Collected data entries
(** * CryptoAnalyst AI backend: the analysis / payment orchestration core

    A shallow embedding of the TypeScript services and controllers
    (paymentService, walletService, analysisController, the payment and
    analysis routes and the pricing table of utils/config) together with the
    properties of the orchestration workflow.

    Conventions of the embedding:
    - the Prisma tables keyed by a primary key are finite maps from the id to
      the row; the PaymentDistribution table, whose rows are only ever
      addressed through [createMany] / [updateMany], is a list in insertion
      order;
    - an [async] method is a computation in a state-and-exception monad over
      the database, the service fields and an audit log of the side effects
      performed so far; a JavaScript [throw] keeps every mutation that
      happened before it (no transaction is opened anywhere in the source);
    - the database itself is reliable: a Prisma call throws only for a
      missing record or a query its validation rejects;
    - [new Date()] is the time [now] at which the request is served;
    - a JavaScript [number] is a rational; every arithmetic operation is
      followed by the rounding [js_round] of the environment, which stands
      for IEEE-754 round-to-nearest on binary64;
    - the external services (custodial wallet, payment gateway, market data,
      text generation) are oracles of the environment: their answer may
      depend on everything that happened before (the audit log). *)

From Stdlib Require Import QArith Qabs Lqa.
From stdpp Require Import base option list gmap strings fin_maps.

Local Open Scope string_scope.

(** ** JavaScript values as they reach the services *)

(** A field read out of an untyped request body. [JSet v] is the object
    [{ set: v }] with [v] a string or null, the long form of a column update
    that Prisma accepts in the [data] of an update where it accepts the
    value itself. [JOther] stands for every other value (numbers, booleans,
    arrays, other objects): the services never look inside them. *)
Inductive JsVal :=
| JUndefined
| JNull
| JString (s : string)
| JSet (v : option string)
| JOther.

#[global] Instance JsVal_eq_dec : EqDecision JsVal.
Proof. solve_decision. Defined.

(** What a thrown value can be. *)
Inductive Exn :=
| Error (message : string)
| PrismaRecordNotFound
| PrismaValidationError
| GatewayError
| TransferError
| DataError (message : string).

#[global] Instance Exn_eq_dec : EqDecision Exn.
Proof. solve_decision. Defined.

(** ** Data model (the Prisma rows the code reads and writes) *)

Inductive PaymentStatus := PENDING | COMPLETED | FAILED.

#[global] Instance PaymentStatus_eq_dec : EqDecision PaymentStatus.
Proof. solve_decision. Defined.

- Requirement
Repeat word for word the lines running from the line containing "(** What a thrown value can be. *)" to the end of the entries above, inclusive.

- Response to the exercise
(** What a thrown value can be. *)
Inductive Exn :=
| Error (message : string)
| PrismaRecordNotFound
| PrismaValidationError
| GatewayError
| TransferError
| DataError (message : string).

#[global] Instance Exn_eq_dec : EqDecision Exn.
Proof. solve_decision. Defined.

(** ** Data model (the Prisma rows the code reads and writes) *)

Inductive PaymentStatus := PENDING | COMPLETED | FAILED.

#[global] Instance PaymentStatus_eq_dec : EqDecision PaymentStatus.
Proof. solve_decision. Defined.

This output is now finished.